Exercise requirements - Quote the entries below from the line with "(* ===== verification/Walk.v ===== *)" through the line with "Task_ID u = Task_ID", both ends included, and only those lines.
=== Begin Enclosure ===
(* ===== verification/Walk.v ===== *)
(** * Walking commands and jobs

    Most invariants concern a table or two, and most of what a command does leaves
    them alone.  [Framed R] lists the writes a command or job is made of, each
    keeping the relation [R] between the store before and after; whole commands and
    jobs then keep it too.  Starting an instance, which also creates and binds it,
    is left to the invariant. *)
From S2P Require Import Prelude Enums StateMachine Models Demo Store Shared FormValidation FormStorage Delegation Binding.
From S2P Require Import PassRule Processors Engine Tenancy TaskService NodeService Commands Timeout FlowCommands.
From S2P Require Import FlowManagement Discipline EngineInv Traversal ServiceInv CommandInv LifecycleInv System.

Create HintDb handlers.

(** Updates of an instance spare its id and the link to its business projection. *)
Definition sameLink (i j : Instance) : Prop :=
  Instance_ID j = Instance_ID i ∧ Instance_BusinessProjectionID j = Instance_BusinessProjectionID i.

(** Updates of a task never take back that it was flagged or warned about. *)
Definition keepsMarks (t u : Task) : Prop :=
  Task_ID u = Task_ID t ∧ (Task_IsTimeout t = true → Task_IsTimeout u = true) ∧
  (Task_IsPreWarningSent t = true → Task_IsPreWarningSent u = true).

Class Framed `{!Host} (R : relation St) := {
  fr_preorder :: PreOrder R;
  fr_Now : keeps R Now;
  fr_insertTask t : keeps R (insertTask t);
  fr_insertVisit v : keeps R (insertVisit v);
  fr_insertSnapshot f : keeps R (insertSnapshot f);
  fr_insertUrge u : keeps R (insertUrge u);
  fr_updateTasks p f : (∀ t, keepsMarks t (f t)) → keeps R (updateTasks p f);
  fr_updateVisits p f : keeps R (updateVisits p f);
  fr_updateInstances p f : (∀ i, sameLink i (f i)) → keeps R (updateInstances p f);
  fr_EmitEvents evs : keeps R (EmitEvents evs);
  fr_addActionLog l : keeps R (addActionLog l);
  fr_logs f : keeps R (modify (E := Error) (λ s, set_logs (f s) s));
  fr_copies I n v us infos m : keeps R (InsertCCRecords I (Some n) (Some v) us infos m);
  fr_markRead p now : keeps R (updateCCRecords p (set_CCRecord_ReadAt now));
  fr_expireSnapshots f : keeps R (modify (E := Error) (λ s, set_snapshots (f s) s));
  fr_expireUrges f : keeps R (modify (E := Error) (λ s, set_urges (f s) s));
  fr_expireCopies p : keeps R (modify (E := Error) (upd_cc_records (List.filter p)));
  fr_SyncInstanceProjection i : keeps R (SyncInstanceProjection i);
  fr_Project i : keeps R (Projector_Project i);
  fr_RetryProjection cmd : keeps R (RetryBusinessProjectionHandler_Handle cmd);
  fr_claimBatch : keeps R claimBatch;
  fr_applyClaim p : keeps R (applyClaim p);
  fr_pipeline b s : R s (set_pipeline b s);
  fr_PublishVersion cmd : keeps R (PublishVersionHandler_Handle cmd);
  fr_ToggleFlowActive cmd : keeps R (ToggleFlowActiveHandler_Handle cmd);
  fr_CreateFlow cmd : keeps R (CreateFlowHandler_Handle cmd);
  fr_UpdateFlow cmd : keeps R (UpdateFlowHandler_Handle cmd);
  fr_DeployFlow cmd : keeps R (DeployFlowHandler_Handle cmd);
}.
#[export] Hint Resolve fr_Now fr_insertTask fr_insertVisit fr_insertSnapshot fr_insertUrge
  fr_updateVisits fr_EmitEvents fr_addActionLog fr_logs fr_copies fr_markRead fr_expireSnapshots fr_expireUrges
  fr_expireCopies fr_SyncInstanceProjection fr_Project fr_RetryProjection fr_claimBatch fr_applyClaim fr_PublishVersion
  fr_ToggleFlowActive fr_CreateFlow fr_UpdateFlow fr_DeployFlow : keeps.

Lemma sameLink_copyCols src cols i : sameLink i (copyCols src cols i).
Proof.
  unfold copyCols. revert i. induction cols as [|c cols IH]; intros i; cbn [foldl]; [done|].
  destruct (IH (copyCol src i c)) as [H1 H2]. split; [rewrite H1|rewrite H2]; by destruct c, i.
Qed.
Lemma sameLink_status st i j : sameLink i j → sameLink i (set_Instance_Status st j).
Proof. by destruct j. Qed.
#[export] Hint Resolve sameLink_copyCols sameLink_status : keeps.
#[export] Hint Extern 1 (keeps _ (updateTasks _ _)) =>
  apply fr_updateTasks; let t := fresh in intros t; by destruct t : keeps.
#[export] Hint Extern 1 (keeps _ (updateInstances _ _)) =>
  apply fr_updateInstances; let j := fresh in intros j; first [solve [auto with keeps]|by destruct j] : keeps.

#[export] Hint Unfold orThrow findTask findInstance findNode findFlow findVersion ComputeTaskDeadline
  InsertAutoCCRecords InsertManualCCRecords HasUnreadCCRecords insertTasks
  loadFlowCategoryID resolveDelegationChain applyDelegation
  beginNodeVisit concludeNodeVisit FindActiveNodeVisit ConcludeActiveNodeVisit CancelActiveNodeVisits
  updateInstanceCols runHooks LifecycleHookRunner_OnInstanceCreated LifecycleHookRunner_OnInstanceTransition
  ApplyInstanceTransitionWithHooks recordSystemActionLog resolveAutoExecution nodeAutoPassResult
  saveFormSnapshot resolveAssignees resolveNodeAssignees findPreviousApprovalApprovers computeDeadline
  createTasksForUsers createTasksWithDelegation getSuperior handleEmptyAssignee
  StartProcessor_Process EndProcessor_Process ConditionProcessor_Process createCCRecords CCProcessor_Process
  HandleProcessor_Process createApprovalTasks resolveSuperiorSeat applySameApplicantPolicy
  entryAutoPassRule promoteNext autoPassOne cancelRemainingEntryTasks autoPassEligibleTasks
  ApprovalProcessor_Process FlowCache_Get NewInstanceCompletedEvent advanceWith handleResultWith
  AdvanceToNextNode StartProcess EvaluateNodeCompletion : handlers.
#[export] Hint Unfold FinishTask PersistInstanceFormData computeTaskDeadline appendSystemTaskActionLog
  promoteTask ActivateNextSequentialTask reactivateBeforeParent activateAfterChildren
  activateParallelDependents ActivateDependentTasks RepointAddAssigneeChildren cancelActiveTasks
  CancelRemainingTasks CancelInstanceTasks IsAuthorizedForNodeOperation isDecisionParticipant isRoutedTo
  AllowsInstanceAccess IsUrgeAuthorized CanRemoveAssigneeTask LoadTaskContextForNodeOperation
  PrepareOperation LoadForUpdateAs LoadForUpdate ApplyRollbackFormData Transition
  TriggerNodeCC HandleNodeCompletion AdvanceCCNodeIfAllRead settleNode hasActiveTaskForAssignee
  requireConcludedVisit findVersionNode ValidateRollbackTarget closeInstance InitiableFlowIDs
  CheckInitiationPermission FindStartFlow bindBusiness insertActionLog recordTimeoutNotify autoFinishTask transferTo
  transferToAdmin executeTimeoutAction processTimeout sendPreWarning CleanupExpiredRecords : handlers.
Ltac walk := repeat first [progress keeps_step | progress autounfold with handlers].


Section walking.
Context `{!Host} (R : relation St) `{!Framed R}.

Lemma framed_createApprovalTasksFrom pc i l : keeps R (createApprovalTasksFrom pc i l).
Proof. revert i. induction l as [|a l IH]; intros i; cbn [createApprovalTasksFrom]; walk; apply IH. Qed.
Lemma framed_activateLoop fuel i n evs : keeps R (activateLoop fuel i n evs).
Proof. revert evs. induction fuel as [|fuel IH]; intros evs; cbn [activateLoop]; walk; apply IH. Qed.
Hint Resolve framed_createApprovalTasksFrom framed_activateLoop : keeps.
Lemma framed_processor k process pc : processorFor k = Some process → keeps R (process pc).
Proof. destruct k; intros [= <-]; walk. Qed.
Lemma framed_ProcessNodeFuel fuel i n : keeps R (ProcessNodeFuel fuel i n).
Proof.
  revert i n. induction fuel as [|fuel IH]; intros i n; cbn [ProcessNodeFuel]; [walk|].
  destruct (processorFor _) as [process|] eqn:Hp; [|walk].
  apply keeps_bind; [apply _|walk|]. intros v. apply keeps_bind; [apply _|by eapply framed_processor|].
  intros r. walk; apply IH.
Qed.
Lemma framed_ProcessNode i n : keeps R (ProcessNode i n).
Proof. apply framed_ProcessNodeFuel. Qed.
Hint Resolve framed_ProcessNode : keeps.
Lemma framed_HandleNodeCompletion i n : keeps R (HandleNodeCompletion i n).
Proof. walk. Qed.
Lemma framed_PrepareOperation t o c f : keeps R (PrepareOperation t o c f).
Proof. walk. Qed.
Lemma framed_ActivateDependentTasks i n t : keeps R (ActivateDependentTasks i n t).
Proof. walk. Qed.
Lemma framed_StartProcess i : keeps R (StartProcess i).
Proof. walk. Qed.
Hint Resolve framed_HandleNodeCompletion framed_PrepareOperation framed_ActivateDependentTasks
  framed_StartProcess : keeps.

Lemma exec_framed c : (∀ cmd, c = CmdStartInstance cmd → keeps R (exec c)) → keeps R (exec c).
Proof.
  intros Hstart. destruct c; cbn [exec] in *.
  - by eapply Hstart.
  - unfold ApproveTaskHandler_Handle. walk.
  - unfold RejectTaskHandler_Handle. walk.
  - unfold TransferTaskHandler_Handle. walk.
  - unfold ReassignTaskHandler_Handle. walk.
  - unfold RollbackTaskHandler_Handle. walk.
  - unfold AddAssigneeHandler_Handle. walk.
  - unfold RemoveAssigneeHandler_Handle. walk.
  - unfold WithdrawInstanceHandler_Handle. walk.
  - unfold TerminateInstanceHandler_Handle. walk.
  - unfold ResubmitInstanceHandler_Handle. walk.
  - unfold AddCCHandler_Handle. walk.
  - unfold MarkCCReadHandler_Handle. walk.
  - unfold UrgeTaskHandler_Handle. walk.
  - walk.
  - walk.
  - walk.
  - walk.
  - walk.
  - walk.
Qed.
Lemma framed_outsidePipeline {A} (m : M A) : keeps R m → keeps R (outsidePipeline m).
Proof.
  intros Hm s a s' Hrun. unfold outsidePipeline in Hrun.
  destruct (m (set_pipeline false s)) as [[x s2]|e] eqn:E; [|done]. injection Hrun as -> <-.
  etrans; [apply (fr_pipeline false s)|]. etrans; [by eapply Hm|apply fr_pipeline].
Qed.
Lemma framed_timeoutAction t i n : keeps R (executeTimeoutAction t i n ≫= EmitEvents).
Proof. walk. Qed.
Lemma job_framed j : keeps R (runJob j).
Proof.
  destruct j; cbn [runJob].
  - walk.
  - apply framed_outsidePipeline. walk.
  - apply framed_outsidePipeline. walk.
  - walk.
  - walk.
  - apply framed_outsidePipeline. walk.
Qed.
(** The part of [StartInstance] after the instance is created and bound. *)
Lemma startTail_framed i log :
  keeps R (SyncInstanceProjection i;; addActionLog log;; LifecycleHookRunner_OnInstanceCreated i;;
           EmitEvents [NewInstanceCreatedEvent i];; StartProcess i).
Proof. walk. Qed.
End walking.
=== End Enclosure ===
=== Begin Enclosure ===
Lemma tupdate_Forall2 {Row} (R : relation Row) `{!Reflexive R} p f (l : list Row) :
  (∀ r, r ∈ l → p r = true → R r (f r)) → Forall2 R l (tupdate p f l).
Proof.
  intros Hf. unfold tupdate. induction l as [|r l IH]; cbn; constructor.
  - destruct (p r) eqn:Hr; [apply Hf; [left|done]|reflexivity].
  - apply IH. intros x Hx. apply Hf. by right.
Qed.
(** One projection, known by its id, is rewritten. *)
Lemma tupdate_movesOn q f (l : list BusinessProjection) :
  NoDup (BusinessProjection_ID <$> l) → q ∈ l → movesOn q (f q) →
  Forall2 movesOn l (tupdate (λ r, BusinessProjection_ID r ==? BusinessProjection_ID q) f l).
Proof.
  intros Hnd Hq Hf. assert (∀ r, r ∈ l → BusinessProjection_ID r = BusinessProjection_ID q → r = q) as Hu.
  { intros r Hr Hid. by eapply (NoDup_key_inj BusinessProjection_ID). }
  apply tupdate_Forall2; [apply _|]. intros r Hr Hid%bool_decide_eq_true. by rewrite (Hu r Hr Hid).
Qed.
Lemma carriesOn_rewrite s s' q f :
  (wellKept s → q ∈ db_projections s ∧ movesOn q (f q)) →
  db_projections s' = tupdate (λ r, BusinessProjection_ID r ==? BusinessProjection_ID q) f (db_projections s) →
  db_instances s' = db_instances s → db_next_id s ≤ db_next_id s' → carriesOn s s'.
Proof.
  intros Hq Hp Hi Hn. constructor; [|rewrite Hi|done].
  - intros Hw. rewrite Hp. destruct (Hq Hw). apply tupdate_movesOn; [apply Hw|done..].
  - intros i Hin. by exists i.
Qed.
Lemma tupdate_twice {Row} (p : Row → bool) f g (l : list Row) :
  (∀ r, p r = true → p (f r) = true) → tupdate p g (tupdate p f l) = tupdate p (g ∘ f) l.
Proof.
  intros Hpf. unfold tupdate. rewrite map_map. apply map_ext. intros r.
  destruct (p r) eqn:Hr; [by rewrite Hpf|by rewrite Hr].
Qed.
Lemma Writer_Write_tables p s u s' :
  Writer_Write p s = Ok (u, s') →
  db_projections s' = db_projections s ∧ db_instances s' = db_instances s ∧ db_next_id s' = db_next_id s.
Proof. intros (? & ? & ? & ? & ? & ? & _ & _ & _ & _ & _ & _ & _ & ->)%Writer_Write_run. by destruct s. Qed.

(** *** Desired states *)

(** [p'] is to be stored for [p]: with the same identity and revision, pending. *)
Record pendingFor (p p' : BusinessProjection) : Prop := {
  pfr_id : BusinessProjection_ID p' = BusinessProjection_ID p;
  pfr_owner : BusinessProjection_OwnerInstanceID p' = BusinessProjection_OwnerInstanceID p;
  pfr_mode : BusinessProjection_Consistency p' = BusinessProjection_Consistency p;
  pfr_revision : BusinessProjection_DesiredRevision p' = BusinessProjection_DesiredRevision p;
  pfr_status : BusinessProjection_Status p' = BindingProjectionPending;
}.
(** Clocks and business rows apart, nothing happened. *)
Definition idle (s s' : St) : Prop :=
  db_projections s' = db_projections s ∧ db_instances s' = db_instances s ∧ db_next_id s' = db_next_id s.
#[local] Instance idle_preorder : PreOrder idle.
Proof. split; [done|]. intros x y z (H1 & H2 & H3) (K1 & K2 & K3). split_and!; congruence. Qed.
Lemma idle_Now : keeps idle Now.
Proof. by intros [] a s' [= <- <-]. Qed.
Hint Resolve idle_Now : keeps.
=== End Enclosure ===
Written solution -
(* ===== verification/Walk.v ===== *)
(** * Walking commands and jobs

    Most invariants concern a table or two, and most of what a command does leaves
    them alone.  [Framed R] lists the writes a command or job is made of, each
    keeping the relation [R] between the store before and after; whole commands and
    jobs then keep it too.  Starting an instance, which also creates and binds it,
    is left to the invariant. *)
From S2P Require Import Prelude Enums StateMachine Models Demo Store Shared FormValidation FormStorage Delegation Binding.
From S2P Require Import PassRule Processors Engine Tenancy TaskService NodeService Commands Timeout FlowCommands.
From S2P Require Import FlowManagement Discipline EngineInv Traversal ServiceInv CommandInv LifecycleInv System.

Create HintDb handlers.

(** Updates of an instance spare its id and the link to its business projection. *)
Definition sameLink (i j : Instance) : Prop :=
  Instance_ID j = Instance_ID i ∧ Instance_BusinessProjectionID j = Instance_BusinessProjectionID i.

(** Updates of a task never take back that it was flagged or warned about. *)
Definition keepsMarks (t u : Task) : Prop :=
  Task_ID u = Task_ID t ∧ (Task_IsTimeout t = true → Task_IsTimeout u = true) ∧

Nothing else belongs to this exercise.